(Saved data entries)
(** C1.  When [np.arange] gives the markers [st] and every evaluation of
    the slope function returns, [firstorder.solve] does, for each marker
    in turn, what [spec_scalar_step] lists: it evaluates K1 = f(t, y),
    K2 = f(t + h/2, y + K1*h/2), K3 = f(t + h/2, y + K2*h/2) and
    K4 = f(t + h, y + K3*h), appends y + (h/6)*(K1 + 2*K2 + 2*K3 + K4) to
    [ys] and then t + h to [ts].  The log grows by exactly those events in
    that order, the two lists grow by exactly the appended numbers, and
    the value returned is the y of the last step. *)
Theorem firstorder_solve_steps :
  forall (w : world num (firstorder.t num)) (ti yi done h : num)
         (st : list num) (tn yn : num) (evs : list (event num)),
    arange ti done h = Ret st ->
    spec_scalar_run (firstorder.f (self w)) h (List.length st) ti yi
      = Some (tn, yn, evs) ->
    firstorder.solve ti yi done h w =
    (Ret yn, fo_extend w (appended "ts" evs) (appended "ys" evs) evs).
Proof.
  intros w ti yi done h st tn yn evs Hst Hrun.
  destruct (fo_solve_master (firstorder.f (self w)) ti yi done h)
    as (r & a & b & c & Hs & _ & Hr).
  rewrite (Hs w eq_refl). rewrite Hst in Hr.
  destruct r as [y|e].
  - destruct Hr as (_ & [tn' Hrun'] & -> & -> & _).
    rewrite Hrun in Hrun'. inversion Hrun'; subst. reflexivity.
  - destruct Hr as (_ & Hnone & _). rewrite Hrun in Hnone. discriminate.
Qed.

(** C2.  When [np.arange] gives the markers [st] and every evaluation of
    [f] and [g] returns, [secondorder.solve] does, for each marker in
    turn, what [spec_coupled_step] lists: K1 = f(v), m1 = g(v, u, t),
    K2 = f(v + m1*h/2), m2 = g(v + m1*h/2, u + K1*h/2, t + h/2),
    K3 = f(v + m2*h/2), m3 = g(v + m2*h/2, u + K2*h/2, t + h/2),
    K4 = f(v + m3*h), m4 = g(v + m3*h, u + K3*h, t + h), then appends
    u + (h/6)(K1 + 2K2 + 2K3 + K4) to [us], v + (h/6)(m1 + 2m2 + 2m3 + m4)
    to [vs] and t + h to [ts].  The log grows by exactly those events in
    that order, and every call of [f] in it has one argument, the
    v-expression of its stage. *)
Theorem secondorder_solve_steps :
  forall (w : world num (secondorder.t num)) (ti ui vi done h : num)
         (st : list num) (tn un vn : num) (evs : list (event num)),
    arange ti done h = Ret st ->
    spec_coupled_run (secondorder.f (self w)) (secondorder.g (self w)) h
      (List.length st) ti ui vi = Some (tn, un, vn, evs) ->
    secondorder.solve ti ui vi done h w =
    (Ret (un, vn),
     so_extend w (appended "ts" evs) (appended "us" evs)
       (appended "vs" evs) evs) /\
    Forall (fun args => List.length args = 1%nat) (calls_of "f" evs).
Proof.
  intros w ti ui vi done h st tn un vn evs Hst Hrun. split.
  - destruct (so_solve_master (secondorder.f (self w))
                (secondorder.g (self w)) ti ui vi done h)
      as (r & a & b & c & d & Hs & _ & Hr).
    rewrite (Hs w (conj eq_refl eq_refl)). rewrite Hst in Hr.
    destruct r as [[u' v']|e].
    + destruct Hr as (_ & [tn' Hrun'] & -> & -> & -> & _).
      rewrite Hrun in Hrun'. inversion Hrun'; subst. reflexivity.
    + destruct Hr as (_ & Hnone & _). rewrite Hrun in Hnone. discriminate.
  - eapply coupled_run_calls; eassumption.
Qed.
End Steps.

Lemma firstorder_solve_steps_witness :
  fst (firstorder.solve 1 5 (6 # 5) (1 # 10) (firstorder.fresh example_f))
  = Ret (10330996499 # 3200000000).
Proof.
  erewrite firstorder_solve_steps by (vm_compute; reflexivity).
  reflexivity.
Defined.

Lemma secondorder_solve_steps_witness :
  fst (secondorder.solve 0 1 (-1) (1 # 10) (1 # 10)
         (secondorder.fresh example_f1 example_g))
  = Ret (13771 # 16000, -36669 # 20000).
Proof.
  edestruct (@secondorder_solve_steps Q _
               (secondorder.fresh example_f1 example_g) 0 1 (-1)
               (1 # 10) (1 # 10)) as [Hs _];
    [vm_compute; reflexivity | vm_compute; reflexivity |].
  rewrite Hs. reflexivity.
Defined.

(** * A step size of zero *)

Section ZeroStep.
Context {num : Type} `{PyNum num}.

End ZeroStep.



(** * Resetting the history *)

Section Reset.
Context {num : Type} `{PyNum num}.

(** C4, as the code has it.  [firstorder.emptyvalues] returns in every
    state, leaves both lists empty and the slope function and the log as
    they were; calling it twice leaves the state of calling it once. *)
Theorem firstorder_emptyvalues_reset :
  forall (w : world num (firstorder.t num)),
    firstorder.emptyvalues w =
    (Ret tt,
     {| self := {| firstorder.ts := []; firstorder.ys := [];
                   firstorder.f := firstorder.f (self w) |};
        trace := trace w |}) /\
    exec firstorder.emptyvalues (exec firstorder.emptyvalues w)
    = exec firstorder.emptyvalues w.
Proof.
  intros w. split; reflexivity.
Qed.

(** [secondorder.solve] only adds to the lists of its instance. *)
Lemma so_solve_extends (w : world num (secondorder.t num))
    (ti ui vi done h : num) :
  exists dts dus dvs dtr,
    exec (secondorder.solve ti ui vi done h) w = so_extend w dts dus dvs dtr.
Proof.
  destruct (so_solve_master (secondorder.f (self w)) (secondorder.g (self w))
              ti ui vi done h) as (r & a & b & c & d & Hs & _).
  exists a, b, c, d. unfold exec. rewrite (Hs w (conj eq_refl eq_refl)).
  reflexivity.
Qed.

Lemma so_graph_self (w : world num (secondorder.t num)) :
  self (exec secondorder.graph w) = self w.
Proof. reflexivity. Qed.

(** No method of [secondorder] takes anything out of [ts]. *)
Lemma so_invoke_keeps_ts (c : secondorder.call)
    (w : world num (secondorder.t num)) :
  exists dts,
    secondorder.ts (self (exec (secondorder.invoke c) w))
    = secondorder.ts (self w) ++ dts.
Proof.
  destruct c as [ti ui vi done h|].
  - destruct (so_solve_extends w ti ui vi done h) as (a & b & c & d & He).
    exists a. unfold exec in *. simpl. unfold bind.
    destruct (secondorder.solve ti ui vi done h w) as [[p|e] w'];
      simpl in *; subst w'; reflexivity.
  - exists []. rewrite app_nil_r. reflexivity.
Qed.
End Reset.

(** No method of [secondorder] is a reset: whatever is called on an
    instance whose history holds an entry, the entry is still there. *)
Lemma secondorder_has_no_reset :
  ~ (exists c : @secondorder.call Q,
       forall w : world Q (secondorder.t Q),
         let w' := exec (secondorder.invoke c) w in
         secondorder.ts (self w') = [] /\
         secondorder.us (self w') = [] /\
         secondorder.vs (self w') = []).
Proof.
  intros [c Hc].
  pose (w := {| self := {| secondorder.f := example_f1;
                           secondorder.g := example_g;
                           secondorder.ts := [1]; secondorder.us := [1];
                           secondorder.vs := [1] |};
                trace := [] |} : world Q (secondorder.t Q)).
  destruct (Hc w) as [Hts _].
  destruct (so_invoke_keeps_ts c w) as [dts Hd].
  rewrite Hd in Hts. discriminate Hts.
Qed.

(** * How many steps *)

Section Count.
Context {num : Type} `{PyNum num}.

(** A call of [firstorder.solve] that returns added one entry per marker
    to each list. *)
Lemma fo_solve_count (w w' : world num (firstorder.t num))
    (ti yi done h y : num) (st : list num) :
  arange ti done h = Ret st ->
  firstorder.solve ti yi done h w = (Ret y, w') ->
  List.length (firstorder.ts (self w'))
  = (List.length (firstorder.ts (self w)) + List.length st)%nat /\
  List.length (firstorder.ys (self w'))
  = (List.length (firstorder.ys (self w)) + List.length st)%nat.
Proof.
  intros Hst Hrun.
  destruct (fo_solve_master (firstorder.f (self w)) ti yi done h)
    as (r & a & b & c & Hs & Hlen & Hr).
  rewrite (Hs w eq_refl) in Hrun. rewrite Hst in Hr.
  inversion Hrun; subst. destruct Hr as (Hn & _).
  simpl. rewrite !List.length_app, <- Hlen, Hn. split; reflexivity.
Qed.

Lemma so_solve_count (w w' : world num (secondorder.t num))
    (ti ui vi done h : num) (p : num * num) (st : list num) :
  arange ti done h = Ret st ->
  secondorder.solve ti ui vi done h w = (Ret p, w') ->
  List.length (secondorder.ts (self w'))
  = (List.length (secondorder.ts (self w)) + List.length st)%nat /\
  List.length (secondorder.us (self w'))
  = (List.length (secondorder.us (self w)) + List.length st)%nat /\
  List.length (secondorder.vs (self w'))
  = (List.length (secondorder.vs (self w)) + List.length st)%nat.
Proof.
  intros Hst Hrun.
  destruct (so_solve_master (secondorder.f (self w)) (secondorder.g (self w))
              ti ui vi done h) as (r & a & b & c & d & Hs & [Hu Hv] & Hr).
  rewrite (Hs w (conj eq_refl eq_refl)) in Hrun. rewrite Hst in Hr.
  inversion Hrun; subst. destruct p as [un vn]. destruct Hr as (Hn & _).
  simpl. rewrite !List.length_app, <- Hu, <- Hv, Hn. repeat split.
Qed.

(** A call of [firstorder.solve] that returns, as a run of the steps. *)
Lemma fo_solve_ret (w w' : world num (firstorder.t num))
    (ti yi done h y : num) (st : list num) :
  arange ti done h = Ret st ->
  firstorder.solve ti yi done h w = (Ret y, w') ->
  exists tn evs,
    spec_scalar_run (firstorder.f (self w)) h (List.length st) ti yi
    = Some (tn, y, evs) /\
    w' = fo_extend w (appended "ts" evs) (appended "ys" evs) evs.
Proof.
  intros Hst Hrun.
  destruct (fo_solve_master (firstorder.f (self w)) ti yi done h)
    as (r & a & b & c & Hs & _ & Hr).
  rewrite (Hs w eq_refl) in Hrun. rewrite Hst in Hr.
  inversion Hrun; subst.
  destruct Hr as (_ & [tn Hspec] & -> & -> & _).
  exists tn, c. split; [exact Hspec | reflexivity].
Qed.

Lemma so_solve_ret (w w' : world num (secondorder.t num))
    (ti ui vi done h u v : num) (st : list num) :
  arange ti done h = Ret st ->
  secondorder.solve ti ui vi done h w = (Ret (u, v), w') ->
  exists tn evs,
    spec_coupled_run (secondorder.f (self w)) (secondorder.g (self w)) h
      (List.length st) ti ui vi = Some (tn, u, v, evs) /\
    w' = so_extend w (appended "ts" evs) (appended "us" evs)
           (appended "vs" evs) evs.
Proof.
  intros Hst Hrun.
  destruct (so_solve_master (secondorder.f (self w)) (secondorder.g (self w))
              ti ui vi done h) as (r & a & b & c & d & Hs & _ & Hr).
  rewrite (Hs w (conj eq_refl eq_refl)) in Hrun. rewrite Hst in Hr.
  inversion Hrun; subst.
  destruct Hr as (_ & [tn Hspec] & -> & -> & -> & _).
  exists tn, d. split; [exact Hspec | reflexivity].
Qed.
End Count.

Section ExactCount.
Open Scope Q_scope.

Lemma pow2_pos (e : Z) : 0 < pow2 e.
Proof. apply Qpower_0_lt. reflexivity. Qed.

Lemma round_half_even_nonneg (x : Q) : 0 <= x -> (0 <= round_half_even x)%Z.
Proof.
  intros Hx. unfold round_half_even.
  assert (Hf : (0 <= Qfloor x)%Z)
    by (apply (Qfloor_resp_le 0 x) in Hx; exact Hx).
  destruct (Qcompare _ _); [destruct (Z.even _)| |]; lia.
Qed.

Lemma nearest_double_nonneg (x : Q) : 0 <= x -> 0 <= nearest_double x.
Proof.
  intros Hx. unfold nearest_double. rewrite Qred_correct.
  set (e := Z.max _ _). pose proof (pow2_pos e) as He.
  apply Qmult_le_0_compat; [|apply Qlt_le_weak; exact He].
  change 0 with (inject_Z 0). rewrite <- Zle_Qle.
  apply round_half_even_nonneg. apply Qle_shift_div_l; [exact He|]. lra.
Qed.

(** Rounding to a double keeps the sign. *)
Lemma to_double_sign (x d : Q) :
  to_double x = Ret d -> (x <= 0 -> d <= 0) /\ (0 <= x -> 0 <= d).
Proof.
  unfold to_double. destruct (Qcompare x 0) eqn:C;
    destruct (Qle_bool _ _); try discriminate; intros [= <-].
  - split; intros _; apply Qle_refl.
  - apply Qlt_alt in C. split; intros Hx.
    + pose proof (nearest_double_nonneg (x := - x)) as Hn. lra.
    + lra.
  - apply Qgt_alt in C. split; intros Hx.
    + lra.
    + apply nearest_double_nonneg. exact Hx.
Qed.

Lemma arange_quotient_eq (ti done h : Q) :
  arange_quotient ti done h == (done - ti) / h.
Proof.
  cbv [arange_quotient nsub nquot PyNum_Q]. rewrite !Qred_correct.
  reflexivity.
Qed.

(** When [np.arange] returns, the step is not zero, the quotient has a
    double, and there are as many markers as the ceiling of that double
    says. *)
Lemma arange_Q_ret (ti done h : Q) (st : list Q) :
  arange ti done h = Ret st ->
  ~ h == 0 /\
  exists d : Q,
    to_double (arange_quotient ti done h) = Ret d /\
    List.length st = Z.to_nat (Qceiling d).
Proof.
  cbv [arange truediv nzero ndivzero nceil arange_quotient PyNum_Q
       ceil_length].
  destruct (Qeq_bool h 0) eqn:E; [discriminate|].
  cbv [rbind]. destruct (to_double _) as [d|e]; [|discriminate].
  destruct (_ && _)%bool; [|discriminate].
  intros [= <-]. split.
  - intros Hz. apply Qeq_bool_iff in Hz. rewrite Hz in E. discriminate E.
  - exists d. split; [reflexivity|].
    rewrite List.length_map, List.length_seq. reflexivity.
Qed.

(** The [k]-th marker lies before [done] exactly when [k] is below the
    ceiling of [(done - ti) / h]. *)
Lemma Q_marker_iff (ti done h : Q) (k : nat) :
  0 < h ->
  ((Z.of_nat k < Qceiling ((done - ti) / h))%Z <->
   ti + inject_Z (Z.of_nat k) * h < done).
Proof.
  intros Hh. set (q := (done - ti) / h).
  assert (Hq : q * h == done - ti).
  { unfold q. field. intros E. rewrite E in Hh. apply (Qlt_irrefl _ Hh). }
  pose proof (Qle_ceiling q) as Hle.
  pose proof (Qceiling_lt q) as Hlt.
  split.
  - intros Hk.
    assert (inject_Z (Z.of_nat k) <= inject_Z (Qceiling q - 1)) as Hk'.
    { rewrite <- Zle_Qle. lia. }
    assert (inject_Z (Z.of_nat k) < q) as Hkq by lra.
    assert (inject_Z (Z.of_nat k) * h < q * h)
      by (apply Qmult_lt_r; assumption).
    lra.
  - intros Hm. rewrite Zlt_Qlt.
    assert (inject_Z (Z.of_nat k) * h < q * h) as Hm' by lra.
    apply Qmult_lt_r in Hm'; [|assumption]. lra.
Qed.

* [WORK TASK]
If a line falls between the first line of the data above and the line holding "K4 = f(t + h, y", inclusive, retype it exactly; retype no other line.

* [YOUR RESPONSE]
(** C1.  When [np.arange] gives the markers [st] and every evaluation of
    the slope function returns, [firstorder.solve] does, for each marker
    in turn, what [spec_scalar_step] lists: it evaluates K1 = f(t, y),
    K2 = f(t + h/2, y + K1*h/2), K3 = f(t + h/2, y + K2*h/2) and
    K4 = f(t + h, y + K3*h), appends y + (h/6)*(K1 + 2*K2 + 2*K3 + K4) to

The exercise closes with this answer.